▶ _EXERCISE DETAILS_
As the answer, give a copy of each line below that includes the word "false".

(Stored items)
↓

(** X5.  The record [check_promo_url] returns for a code has the fields
    [promo_code] (that code), [url] (the joined URL), [company_name] (what
    [extract_company_name] gave for the page), [found_date] and [status],
    in this order; [status] is "active" or "expired".  A sixth field
    [expiration_date] follows only in an expired record, and then holds a
    non-empty string: an active record never has one. *)
Theorem check_promo_url_record (E : Env) (promo_code : string)
        (w : World E) (record : dict pyval) :
  fst (fst (check_promo_url E promo_code w)) = Ok (Some record) ->
  exists (r : Response) (w1 : World E) (found_date status : string),
    session_get E (urljoin E base_url promo_code) w = (Ok r, w1)
    /\ (status = "active" \/ status = "expired")
    /\ (record
        = [ ("promo_code", PStr promo_code);
            ("url", PStr (urljoin E base_url promo_code));
            ("company_name", extract_company_name E (text r));
            ("found_date", PStr found_date);
            ("status", PStr status) ]
        \/ exists d,
             d <> EmptyString /\ status = "expired"
             /\ record
                = [ ("promo_code", PStr promo_code);
                    ("url", PStr (urljoin E base_url promo_code));
                    ("company_name", extract_company_name E (text r));
                    ("found_date", PStr found_date);
                    ("status", PStr status);
                    ("expiration_date", PStr d) ]).
Proof.
  intros Hrec.
  assert (Hgood : good_fetch E promo_code w).
  { apply check_promo_url_some_iff. exists record. exact Hrec. }
  destruct Hgood as [r [w1 [Hget [Hs Hp]]]].
  rewrite (check_promo_url_found E promo_code w w1 r Hget Hs Hp) in Hrec.
  cbn [fst snd] in Hrec. injection Hrec as <-.
  destruct (expiration_status E (text r) w1) as [Hstatus Hinfo].
  exists r, w1, (fst (now_isoformat E (snd (expiration E (text r) w1)))),
         (fst (fst (expiration E (text r) w1))).
  split; [exact Hget|]. split; [exact Hstatus|].
  unfold make_record.
  destruct (info_truthy (snd (fst (expiration E (text r) w1)))) eqn:Ht.
  - destruct (snd (fst (expiration E (text r) w1))) as [d|] eqn:Hd;
      [|discriminate].
    right. exists d. split; [|split; [apply Hinfo; reflexivity|reflexivity]].
    intros ->. discriminate.
  - left. reflexivity.
Qed.
(** * amdfan: the device registry, the fan curve and the control loop

    A shallow embedding of [src/amdfan/amdfan.py] (classes [Card], [Scanner],
    [Curve] and [FanController]) and the properties of it that the
    specification states.

    Conventions of the embedding.
    - Python [int] is [Z].  A dictionary that is only looked up is a [gmap];
      the registry [cards], which the control loop iterates in insertion
      order, is an association list with dictionary insertion.
    - A Python exception is a constructor of [exn]; code that can raise
      returns a [result].  Code that touches the hardware-monitor files runs
      in the monad [M], which threads a [world]: a snapshot of the file tree
      and the journal of the file accesses made so far.
    - The builtins [int(text)] and [float(text)] are an interface
      ([Builtins]): every general statement holds for any parser.
    - The quotient and product of [Card.set_fan_speed] are binary64
      operations on two Python ints; they are embedded with the IEEE 754
      operations of [SpecFloat] (53 bits, emax 1024), rounding included,
      because the rounding decides the integer that is written.
    - Temperatures and curve values pass through numpy.  A finite binary64
      number is embedded as the rational it is ([Q], compared with [==]), so
      that the comparisons of the constructor and of the search of
      [np.interp] are exact.  The arithmetic of [np.interp] between two
      control points is binary64 arithmetic: it is embedded with the
      operations of [SpecFloat], each one rounded, in the order of numpy's
      compiled code.  The temperature, the sensor's reading divided by 1000,
      is a binary64 quotient as well.  Control points that are infinite or
      not numbers are not part of the model.
    - Logging and [time.sleep] have no counterpart. *)

From Stdlib Require Import ZArith QArith Qround String Ascii List Lia Lqa.
From Stdlib Require Import DecimalString.
From Stdlib Require Import Floats.SpecFloat.
From stdpp Require Import gmap strings list.

Local Open Scope string_scope.
Local Open Scope list_scope.

(** ** Exceptions and results *)

Inductive exn : Type :=
| FileNotFoundError
| NotADirectoryError
| IsADirectoryError
| PermissionError
| KeyError (key : string)
| AttributeError (attr : string)
| IndexError
| ValueError (msg : string)
| OverflowError
| ZeroDivisionError
| SystemExit (code : Z).

Inductive result (A : Type) : Type :=
| Ok (a : A)
| Raise (e : exn).

Arguments Ok {A} a.
Arguments Raise {A} e.

(** ** The world: a file tree and a journal *)

(** A node of the tree under [/sys].  A regular file has a text and the two
    permissions the program depends on; a directory has its listing, in the
    order [os.listdir] returns it. *)
Inductive node : Type :=
| RegularFile (content : string) (readable writable : bool)
| Directory (entries : list string).

(** One entry of the journal per file that is opened: a read, a write that
    went through (with the text written), a write the system refused for lack
    of privilege. *)
Inductive event : Type :=
| EvRead (path : string)
| EvWrite (path data : string)
| EvDenied (path data : string).

(** The tree is keyed by absolute path.  What the kernel answers to a later
    read is the kernel's business, not the file's: a write is recorded in the
    journal and leaves the snapshot as it is (the program never reads an
    endpoint it writes). *)
Record world : Type := World {
  fs : gmap string node;
  journal : list event
}.

Definition record (ev : event) (w : world) : world :=
  World (fs w) (journal w ++ [ev]).

(** ** The monad of file operations *)

Definition M (A : Type) : Type := world -> result A * world.

Definition ret {A} (a : A) : M A := fun w => (Ok a, w).

Definition raise {A} (e : exn) : M A := fun w => (Raise e, w).

Definition lift {A} (r : result A) : M A := fun w => (r, w).

Definition bind {A B} (c : M A) (k : A -> M B) : M B :=
  fun w =>
    match c w with
    | (Ok a, w') => k a w'
    | (Raise e, w') => (Raise e, w')
    end.

Notation "x <- c ;; k" := (bind c (fun x => k))
  (at level 90, c at next level, right associativity).

(** [try: body / except <catches>: handler]. *)
Definition try_except {A} (body : M A) (catches : exn -> bool) (handler : M A)
  : M A :=
  fun w =>
    match body w with
    | (Raise e, w') => if catches e then handler w' else (Raise e, w')
    | done => done
    end.

(** [for x in xs: body x], for a body that neither breaks nor continues. *)
Fixpoint for_each {A} (xs : list A) (body : A -> M unit) : M unit :=
  match xs with
  | [] => ret tt
  | x :: rest => _ <- body x ;; for_each rest body
  end.

(** ** The operating system interface *)

Definition sep : string := "/".

Definition endswith_sep (s : string) : bool :=
  match String.length s with
  | O => false
  | S n => String.eqb (substring n 1 s) sep
  end.

(** [os.path.join(a, *p)] of [posixpath]: a component that starts with the
    separator restarts the path. *)
Definition join2 (path b : string) : string :=
  if String.prefix sep b then b
  else if String.eqb path "" || endswith_sep path then path +:+ b
  else path +:+ sep +:+ b.

Definition os_path_join (a : string) (p : list string) : string :=
  fold_left join2 p a.

(** [os.listdir(path)]. *)
Definition os_listdir (path : string) : M (list string) :=
  fun w =>
    match fs w !! path with
    | Some (Directory entries) => (Ok entries, w)
    | Some (RegularFile _ _ _) => (Raise NotADirectoryError, w)
    | None => (Raise FileNotFoundError, w)
    end.

(** [with open(path, "r") as e: return e.read()]. *)
Definition open_read (path : string) : M string :=
  fun w =>
    match fs w !! path with
    | Some (RegularFile content true _) => (Ok content, record (EvRead path) w)
    | Some (RegularFile _ false _) => (Raise PermissionError, w)
    | Some (Directory _) => (Raise IsADirectoryError, w)
    | None => (Raise FileNotFoundError, w)
    end.

(** [with open(path, "w") as e: return e.write(data)]: the number of
    characters written.  The monitor's directory creates no file, so a path
    that names nothing is not found. *)
Definition open_write (path data : string) : M Z :=
  fun w =>
    match fs w !! path with
    | Some (RegularFile _ _ true) =>
        (Ok (Z.of_nat (String.length data)), record (EvWrite path data) w)
    | Some (RegularFile _ _ false) =>
        (Raise PermissionError, record (EvDenied path data) w)
    | Some (Directory _) => (Raise IsADirectoryError, w)
    | None => (Raise FileNotFoundError, w)
    end.

(** ** Strings: the two patterns, [lower], [str] *)

Definition is_digit (c : ascii) : bool :=
  (48 <=? nat_of_ascii c)%nat && (nat_of_ascii c <=? 57)%nat.

Definition newline : string := String (ascii_of_nat 10) EmptyString.

Fixpoint drop_prefix (p s : string) : option string :=
  match p, s with
  | EmptyString, _ => Some s
  | String a p', String b s' => if Ascii.eqb a b then drop_prefix p' s' else None
  | String _ _, EmptyString => None
  end.

(** [re.match(r"^<word>\d$", s)]: the word, one digit, and the end of the
    string or a last line feed before it.  Node names are ASCII, where [\d]
    is a digit from 0 to 9. *)
Definition re_match_word_digit (word s : string) : bool :=
  match drop_prefix word s with
  | Some (String d rest) =>
      is_digit d && (String.eqb rest "" || String.eqb rest newline)
  | _ => false
  end.

Definition lower_ascii (c : ascii) : ascii :=
  let n := nat_of_ascii c in
  if (65 <=? n)%nat && (n <=? 90)%nat then ascii_of_nat (n + 32) else c.

(** [s.lower()] on an ASCII string. *)
Fixpoint lower (s : string) : string :=
  match s with
  | EmptyString => EmptyString
  | String c rest => String (lower_ascii c) (lower rest)
  end.

(** [x in xs] for strings. *)
Definition str_in (x : string) (xs : list string) : bool :=
  existsb (String.eqb x) xs.
(** * dupescout: the concurrent duplicate search of [dupescout.go]

    A shallow embedding of [src/dupescout/dupescout.go].  The file has three
    layers.

    - The aggregation core ([consumePairs], [processResults]) is embedded as
      functions over a finite map from keys to path slices.
    - The code run by the worker pool ([search] with its [WalkDir] callback,
      [producePair]) is embedded as programs of a small monad whose
      operations are the accesses to shared state: the cancellation check,
      the key generator, the send on the pair channel and [g.Go].
    - [run], [GetResults], [StreamResults], the goroutines they start and the
      channels between them are embedded as an interleaving step relation. *)

From stdpp Require Import gmap strings list.

Open Scope string_scope.
Open Scope nat_scope.
Open Scope list_scope.
Set Warnings "-register-all".

(** ** Data *)

(** [type pair struct { key string; path string }] *)
Record pair := Pair { key : string; path : string }.

#[global] Instance pair_eq_dec : EqDecision pair.
Proof. solve_decision. Defined.

(** A Go slice of strings, as far as the code can tell slices apart: the nil
    slice, or a non-nil slice with its elements. *)
Inductive slice :=
| nil_slice
| mk_slice (elems : list string).

(** [append(s, xs...)]: appending nothing to nil gives nil back, every other
    result is a non-nil slice. *)
Definition append (s : slice) (xs : list string) : slice :=
  match s, xs with
  | nil_slice, [] => nil_slice
  | nil_slice, _ :: _ => mk_slice xs
  | mk_slice l, _ => mk_slice (l ++ xs)
  end.

Definition elems_of (s : slice) : list string :=
  match s with nil_slice => [] | mk_slice l => l end.

(** ** The aggregation map

    [xsync.MapOf[string, []string]] is used through [Load], [Store] and
    [Range].  [Range] calls its function once per entry; the library walks its
    hash buckets and promises no order, so the enumeration is any arrangement
    of the entries. *)
Module MapOf.

Definition Load (m : gmap string (list string)) (k : string) : option (list string) :=
  m !! k.

Definition Store (m : gmap string (list string)) (k : string) (v : list string)
  : gmap string (list string) :=
  <[k := v]> m.

Definition Range (m : gmap string (list string)) (enum : list (string * list string)) : Prop :=
  enum ≡ₚ map_to_list m.
Lemma validator_exceptions_are_kept_witness :
  attribute_value_mod_action
    Samples.Retyped.self Samples.Retyped.requirement "Priority" (PStr "high")
  = Raise KeyError
  /\ attribute_value_create_action
       Samples.Retyped.self "Priority" (PStr "high") "Old"
     = Raise KeyError.
Proof.
  apply (@validator_exceptions_are_kept
           Samples.Retyped.self Samples.Retyped.requirement
           Samples.Retyped.old_type "Priority" (PStr "high") KeyError);
    reflexivity.
Defined.

(** X20. The children that the snapshot gives an item are not looked at
    when the element found for the item is a requirement and no folder:
    the modification is what it is for the item with any other children,
    or without the key. *)
Theorem children_of_a_requirement_are_ignored (self : TrackerChange)
  (item : Snapshot.WorkItem) (req : Live.WorkItem) (parent : Parent)
  (children : option (list Snapshot.WorkItem)) (st : State) :
  Live.is_folder req = false ->
  yield_requirements_mod_actions self (replace_children item children)
    req parent st
  = yield_requirements_mod_actions self item req parent st.
Proof.
  intros Hreq. rewrite !yield_requirements_mod_actions_eq.
  rewrite Hreq. reflexivity.
Qed.
(** The outer loop, given for each repository where its listing ends. *)
Lemma get_user_commits_repos_run (org username : string)
    (start_date end_date : datetime) (fuel : nat) (stop : string -> nat)
    (repos : list string) :
  forall (all_commits : list commit) (log : list request),
    (forall repo, In repo repos ->
       (stop repo < fuel)%nat
       /\ listing_ends
            (repos_commits org repo username start_date end_date)
            1 (stop repo)) ->
    exists log',
      get_user_commits_repos repos_commits fuel org username
        start_date end_date repos all_commits log
      = (Some (Ok (all_commits
                   ++ flat_map
                        (fun repo =>
                           pages_concat
                             (repos_commits org repo username
                                start_date end_date) 1 (stop repo))
                        repos)),
         log').
Proof.
  induction repos as [|repo repos IH]; intros acc log Hstop; simpl.
  - unfold ret. rewrite app_nil_r. eexists. reflexivity.
  - destruct (Hstop repo (or_introl eq_refl)) as [Hfuel Hends].
    destruct (get_user_commits_pages_run org repo username start_date
                end_date (stop repo) fuel 1 acc log Hfuel Hends)
      as [log1 Hrun].
    unfold bind. rewrite Hrun.
    destruct (IH (acc ++ pages_concat
                           (repos_commits org repo username start_date
                              end_date) 1 (stop repo)) log1)
      as [log2 Hrest].
    { intros r Hr. apply Hstop. now right. }
    rewrite Hrest. exists log2. now rewrite <- app_assoc.
Qed.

↑

▶ _OUTPUT OF THE TASK_
  | O => false
    | Some (RegularFile _ false _) => (Raise PermissionError, w)
    | Some (RegularFile _ _ false) =>
  | _ => false
  Live.is_folder req = false ->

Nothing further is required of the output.